(* ===== verification/ServerAudit.v ===== *)
(** What the running server records of a request, and what it does when it cannot. *)
From Stdlib Require Import Ascii NArith Strings.Byte.
From S2P Require Import Prelude Str Json Gf256 Shamir Bytes Base32 Engine EngineState Totp Acl AclParse AuthState AuthLogin Federated DurableCodec DurableCodecSpec Durable DurableSpec Seal AuditChain AuditChainSpec AuditRotation AuditRotationSpec AuditTheorems ServerBase ServerSeal ServerRekey ServerInit Server ServerSpec.

Section quiet.
Context `{A : Aead, Sh : Sha256, HM : Hmac, B64 : Base64, AC : AuthCrypto, JT : JsonText, FC : FederatedCrypto}.
Context `{S1 : Serde SealMetadata, S2 : Serde PendingRekeyMetadata, S3 : Serde Value}.
Context `{S4 : Serde AuditUnsigned, S5 : Serde AuditRecord, S6 : Serde Manifest, S7 : Serde SignedManifest}.
Context {Transit Totp : Type} `{S8 : Serde (State Transit Totp)}.
Notation S := (Service Shamir.Key Transit Totp).
Notation W := (World Transit Totp).
Implicit Types (s : S) (w : W).

(** A handler that records nothing. *)
Class Quiet {R} (m : S → S * R) : Prop := quiet s : Service.audit (m s).1 = Service.audit s.

(** Follow every branch; a call to another handler is quiet by its instance. *)
Ltac quiet_step :=
  match goal with
  | |- Service.audit (?m ?s).1 = _ => rewrite (quiet (m := m) s)
  | |- context [match ?m ?s with (_, _) => _ end] =>
      let Hq := fresh "Hq" in pose proof (quiet (m := m) s) as Hq; destruct (m s) as [? ?]; simpl in Hq
  | |- context [match ?x with _ => _ end] => destruct x
  | |- context [if ?x then _ else _] => destruct x
  end.
Ltac quiet_solve := intros ?; cbv beta; repeat (quiet_step; simpl; try congruence); try done; congruence.

#[local] Instance quiet_bind {E X Y} (m : M S E X) (k : X → M S E Y) : Quiet m → (∀ x, Quiet (k x)) → Quiet (mbind m k).
Proof. intros Hm Hk s. unfold mbind. specialize (Hm s). destruct (m s) as [s1 [x|e]]; simpl in *; [|done]. by rewrite (Hk x s1). Qed.
#[local] Instance quiet_pure {E X} (f : S → Result X E) : Quiet (mpure f).
Proof. done. Qed.
#[local] Instance quiet_fail {E X} (e : E) : Quiet (mfail e : M S E X).
Proof. done. Qed.

#[local] Instance quiet_persist_local io bytes op : Quiet (persist_local (Transit := Transit) (Totp := Totp) io bytes op).
Proof. unfold persist_local. quiet_solve. Qed.
#[local] Instance quiet_persist w op io bytes digest : Quiet (persist w op io bytes digest).
Proof. unfold persist. quiet_solve. Qed.
#[local] Instance quiet_commit_bytes w op io bytes : Quiet (commit_state_bytes w op io bytes).
Proof. unfold commit_state_bytes. destruct (_ <? _)%N; apply _. Qed.
#[local] Instance quiet_commit w op io state : Quiet (commit_state w op io state).
Proof. unfold commit_state. apply _. Qed.
#[local] Instance quiet_refresh : Quiet (refresh_state_from_durable (Transit := Transit) (Totp := Totp)).
Proof. unfold refresh_state_from_durable. quiet_solve. Qed.
#[local] Instance quiet_sync w : Quiet (sync_from_ha w).
Proof. unfold sync_from_ha. quiet_solve. Qed.
#[local] Instance quiet_rotate w : Quiet (rotate_unseal_nonce w).
Proof. unfold rotate_unseal_nonce. quiet_solve. Qed.
#[local] Instance quiet_activate w key : Quiet (activate_barrier w key).
Proof. unfold activate_barrier. quiet_solve. Qed.
#[local] Instance quiet_persist_seal w seal : Quiet (persist_seal_metadata w seal).
Proof. unfold persist_seal_metadata. quiet_solve. Qed.
#[local] Instance quiet_persist_pending w pending : Quiet (persist_pending_rekey w pending).
Proof. unfold persist_pending_rekey. quiet_solve. Qed.
#[local] Instance quiet_delete_pending w : Quiet (delete_pending_rekey w).
Proof. unfold delete_pending_rekey. quiet_solve. Qed.
#[local] Instance quiet_unseal_legacy w encoded : Quiet (unseal_legacy w encoded).
Proof. unfold unseal_legacy. quiet_solve. Qed.
#[local] Instance quiet_unseal_share w seal encoded : Quiet (unseal_share w seal encoded).
Proof. unfold unseal_share, forget_shares. quiet_solve. Qed.
#[local] Instance quiet_unseal w body : Quiet (unseal w body).
Proof. unfold unseal. quiet_solve. Qed.
#[local] Instance quiet_seal_server w : Quiet (seal_server w).
Proof. unfold seal_server. quiet_solve. Qed.
#[local] Instance quiet_keep rekey r : Quiet (keep (Transit := Transit) (Totp := Totp) rekey r).
Proof. done. Qed.
#[local] Instance quiet_verify_rekey w rekey nonce key : Quiet (verify_rekey_share w rekey nonce key).
Proof. unfold verify_rekey_share. quiet_solve. Qed.
#[local] Instance quiet_publish_rekey w rekey seal next shares : Quiet (publish_rekey w rekey seal next shares).
Proof. unfold publish_rekey. quiet_solve. Qed.
#[local] Instance quiet_rekey_share w rekey nonce key : Quiet (rekey_share w rekey nonce key).
Proof. unfold rekey_share. quiet_solve. Qed.
#[local] Instance quiet_rekey_start w body : Quiet (rekey_start w body).
Proof. unfold rekey_start. quiet_solve. Qed.
#[local] Instance quiet_rekey_cancel w : Quiet (rekey_cancel w).
Proof. unfold rekey_cancel. quiet_solve. Qed.
#[local] Instance quiet_rekey_route w method path body : Quiet (rekey_route w method path body).
Proof. unfold rekey_route. quiet_solve. Qed.
#[local] Instance quiet_ack w method body : Quiet (ack_initialization w method body).
Proof. unfold ack_initialization. quiet_solve. Qed.
#[local] Instance quiet_compact w method body : Quiet (compact_route w method body).
Proof. unfold compact_route. quiet_solve. Qed.
#[local] Instance quiet_restore w method body allow : Quiet (restore_route w method body allow).
Proof. unfold restore_route. quiet_solve. Qed.
#[local] Instance quiet_maintenance w method path body : Quiet (maintenance_route w method path body).
Proof. unfold maintenance_route. quiet_solve. Qed.
#[local] Instance quiet_cluster w allow : Quiet (cluster_gate w allow).
Proof. unfold cluster_gate. quiet_solve. Qed.
#[local] Instance quiet_admit w token now : Quiet (admit_token w token now).
Proof. unfold admit_token. quiet_solve. Qed.
#[local] Instance quiet_serve w admitted principal namespace method path body now : Quiet (serve w admitted principal namespace method path body now).
Proof. unfold serve. quiet_solve. Qed.
#[local] Instance quiet_route w r admitted principal : Quiet (route w r admitted principal).
Proof. unfold route. quiet_solve. Qed.
#[local] Instance quiet_inner w r : Quiet (handle_inner w r).
Proof.
  intros s. unfold handle_inner. destruct r as [method path namespace token body now forward].
  repeat (match goal with |- context [if ?x then _ else _] => destruct x; [try done|] end); [apply quiet|].
  refine (quiet_bind _ _ _ _ s). intros _. apply quiet_bind; [by intros ?|]. intros _. apply quiet_bind; [apply _|].
  intros [admitted principal]. apply _.
Qed.

(** * The record of a request *)
Context `{!HmacLaws, !Sha256Laws Sh, !Base64Laws, !Base64Length, !SerdeLaws AuditUnsigned, !SerdeLaws AuditRecord,
  !LineLaws AuditRecord, !SerdeLaws SignedManifest, !ManifestText}.

(** Kind and status of the events, all with this fingerprint and time. *)
Definition says (fingerprint : string) (now : N) (told : list AuditUnsigned) (shape : list (string * option N)) : Prop :=
  (λ e, (AuditUnsigned.kind e, AuditUnsigned.status e)) <$> told = shape ∧
  Forall (λ e, AuditUnsigned.path_digest e = fingerprint ∧ AuditUnsigned.time e = now) told.

Lemma says_nil fp now : says fp now [] [].
Proof. by split. Qed.

(** Recording: the event is the last of the log, or only the audit has changed. *)
Lemma audited_spec kind fp now status s log told shape :
  ready (Service.audit s) (log ++ told) → says fp now told shape →
  match audited kind fp now status s with
  | (s', true) => ∃ e, ready (Service.audit s') (log ++ told ++ [e]) ∧ says fp now (told ++ [e]) (shape ++ [(kind, status)])
      ∧ s' = Service.set_audit (Service.audit s') s
  | (s', false) => ∃ a, s' = Service.set_audit a s
  end.
Proof.
  intros Hr [Hsh Hall]. unfold audited.
  pose proof (attempt_spec (AuditRequest.mk kind fp now status) (Service.audit s) (log ++ told) Hr) as Ha.
  unfold attempt in Ha. simpl in Ha. destruct (audit_event _ _ _ _ _) as [a [[]|]]; simpl; [|by exists a].
  eexists. rewrite app_assoc. split; [exact Ha|]. split; [|done]. split; [by rewrite fmap_app, Hsh|].
  apply Forall_app. split; [done|]. by repeat constructor.
Qed.

(** What initialization leaves: a recorded response, or no new directory. *)
Lemma initialize_recorded w body now fp s log told shape :
  ready (Service.audit s) (log ++ told) → says fp now told shape →
  match initialize w body now fp s with
  | (s', (response, true)) =>
      (∃ e, ready (Service.audit s') (log ++ told ++ [e])
         ∧ says fp now (told ++ [e]) (shape ++ [("initialization-response-prepared", Some 200%N)]))
      ∨ (Response.status response = 503%N ∧ Service.dir s' = Service.dir s)
  | (s', (response, false)) =>
      Service.dir s' = Service.dir s ∧
      ∃ told' shape', (shape' = shape ∨ shape' = shape ++ [("initialization-response-prepared", Some 200%N)]) ∧
        ready (Service.audit s') (log ++ told') ∧ says fp now told' shape'
  end.
Proof.
  intros Hr Hs. unfold initialize.
  assert (Hsame : Service.dir s = Service.dir s ∧ ∃ told' shape',
    (shape' = shape ∨ shape' = shape ++ [("initialization-response-prepared", Some 200%N)]) ∧
    ready (Service.audit s) (log ++ told') ∧ says fp now told' shape').
  { split; [done|]. exists told, shape. auto. }
  destruct (Service.ha s); [exact Hsame|]. destruct (init_options body) as [[[shares threshold] secret]|]; [|exact Hsame].
  destruct (Service.initialized s); [exact Hsame|].
  match goal with |- context [match ?x with Ok _ => _ | Err _ => _ end] => destruct x as [[[plan answer] dir]|]; [|exact Hsame] end.
  pose proof (audited_spec "initialization-response-prepared" fp now (Some 200%N) s log told shape Hr Hs) as Ha.
  destruct (audited _ _ _ _ s) as [s1 [|]]; [|destruct Ha as [a ->]; by right]. destruct Ha as (e & Ha & Hs1 & Eq).
  unfold publish_stage. rewrite Eq in Ha |- *. cbn [Service.audit Service.set_audit Service.dir] in *.
  destruct (Service.dir s) eqn:Ed; [split; [done|]; eauto 10|].
  destruct (World.publish_fate w) as [|[|n]]; simpl; [left; eauto|split; [done|]; eauto 10|left; eauto].
Qed.

(** The record of a request.  On a server whose audit is in order, a request is
    refused with nothing but the audit changed; or the audit has taken the request and
    the response, in this order, with the status of the response (an initialization
    records its prepared response before it publishes the new directory); or the
    answer is 503 and the server refuses all further work until it is unsealed again,
    or, for an initialization, has published nothing. *)
Lemma answers_recorded w r s log :
  ready (Service.audit s) log →
  let fp := request_fingerprint (Audit.key (Service.audit s)) (RequestDispatch.method r) (RequestDispatch.path r)
              (RequestDispatch.namespace r) (RequestDispatch.token r) in
  let '(s', response) := handle_at_mode w r s in
  (Response.status response = 503%N ∧ ∃ a, s' = Service.set_audit a s)
  ∨ (∃ told shape, ready (Service.audit s') (log ++ told) ∧ says fp (RequestDispatch.now r) told shape ∧
       (shape = [("request", None); ("response", Some (Response.status response))]
        ∨ initializes r = true ∧
          ((shape = [("request", None); ("initialization-response-prepared", Some 200%N)])
           ∨ (shape = [("request", None); ("initialization-response-prepared", Some 200%N);
                      ("response", Some (Response.status response))]))))
  ∨ (Response.status response = 503%N ∧
     (Service.recovery_required s' = true ∨ initializes r = true ∧ Service.dir s' = Service.dir s)).
Proof.
  intros Hr. destruct r as [method path namespace token body now forward]. simpl. unfold handle_at_mode.
  set (fp := request_fingerprint _ _ _ _ _). rewrite <-(app_nil_r log) in Hr.
  pose proof (audited_spec "request" fp now None s log [] [] Hr (says_nil _ _)) as Hreq.
  destruct (audited "request" fp now None s) as [s1 [|]]; [|left; destruct Hreq as [a ->]; eauto].
  destruct Hreq as (e1 & Hr1 & Hs1 & Eq1). simpl in Hs1, Hr1. unfold initializes. simpl. destruct (_ && _) eqn:Einit.
  - match goal with |- context [match ?x with (_, _) => _ end] => assert (Hi : match x with
      | (s', (response, true)) =>
          (∃ e, ready (Service.audit s') (log ++ [e1] ++ [e])
             ∧ says fp now ([e1] ++ [e]) ([("request", None)] ++ [("initialization-response-prepared", Some 200%N)]))
          ∨ (Response.status response = 503%N ∧ Service.dir s' = Service.dir s1)
      | (s', (response, false)) =>
          Service.dir s' = Service.dir s1 ∧
          ∃ told' shape', (shape' = [("request", None)] ∨ shape' = [("request", None)] ++ [("initialization-response-prepared", Some 200%N)]) ∧
            ready (Service.audit s') (log ++ told') ∧ says fp now told' shape'
      end); [|destruct x as [s2 [response [|]]]] end.
    + destruct (_ || _); [simpl; split; [done|]; eauto 10|]. by apply initialize_recorded.
    + simpl. right. destruct Hi as [(e & Ha & Hs)|[Hst Hd]]; [left|right].
      * eexists _, _. split; [exact Ha|]. split; [exact Hs|]. auto.
      * split; [done|]. right. split; [done|]. by rewrite Hd, Eq1.
    + destruct Hi as [Hd (told' & shape' & Hshape & Ha & Hs)].
      pose proof (audited_spec "response" fp now (Some (Response.status response)) s2 log told' shape' Ha Hs) as Hresp.
      destruct (audited _ _ _ _ s2) as [s3 [|]]; right.
      * destruct Hresp as (e2 & Hr2 & Hs2 & _). left. eexists _, _. split; [exact Hr2|]. split; [exact Hs2|].
        destruct Hshape as [->| ->]; auto.
      * destruct Hresp as [a ->]. right. split; [done|]. right. split; [done|]. simpl. by rewrite Hd, Eq1.
  - pose proof (quiet (m := handle_inner w (RequestDispatch.mk method path namespace token body now forward)) s1) as Hq.
    unfold respond. destruct (handle_inner _ _ s1) as [s2 [response|response]]; simpl in Hq;
      pose proof (audited_spec "response" fp now (Some (Response.status response)) s2 log [e1] _ ltac:(by rewrite Hq) Hs1) as Hresp;
      destruct (audited _ _ _ _ s2) as [s3 [|]]; try (destruct Hresp as [a ->]; right; right; by auto);
      destruct Hresp as (e2 & Hr2 & Hs2 & _); right; left; eauto 10.
Qed.

(** The record of a refused connection. *)
Lemma rejection_recorded attempt rejection status message now s log :
  ready (Service.audit s) log →
  let fp := wire_rejection_fingerprint (Audit.key (Service.audit s)) attempt rejection status in
  let '(s', response) := handle_wire_rejection attempt rejection status message now s in
  (Response.status response = 503%N ∧ ∃ a, s' = Service.set_audit a s)
  ∨ (∃ told, ready (Service.audit s') (log ++ told) ∧
       says fp now told [("wire-rejection", None); ("wire-response", Some (Response.status response))])
  ∨ (Response.status response = 503%N ∧ Service.recovery_required s' = true).
Proof.
  intros Hr fp. unfold handle_wire_rejection. fold fp. rewrite <-(app_nil_r log) in Hr.
  pose proof (audited_spec "wire-rejection" fp now None s log [] [] Hr (says_nil _ _)) as Ha1.
  destruct (audited "wire-rejection" fp now None s) as [s1 [|]]; [|left; destruct Ha1 as [a ->]; eauto].
  destruct Ha1 as (e1 & Hr1 & Hs1 & _).
  pose proof (audited_spec "wire-response" fp now (Some status) s1 log [e1] _ Hr1 Hs1) as Ha2.
  destruct (audited "wire-response" fp now (Some status) s1) as [s2 [|]].
  - right. left. destruct Ha2 as (e2 & Hr2 & Hs2 & _). eexists. split; [exact Hr2|]. exact Hs2.
  - right. right. destruct Ha2 as [a ->]. done.
Qed.
End quiet.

WORK ITEM:
Indicate the number of lines in the data above that contain the string "mbind", without any additional text.

PROBLEM SOLUTION:
2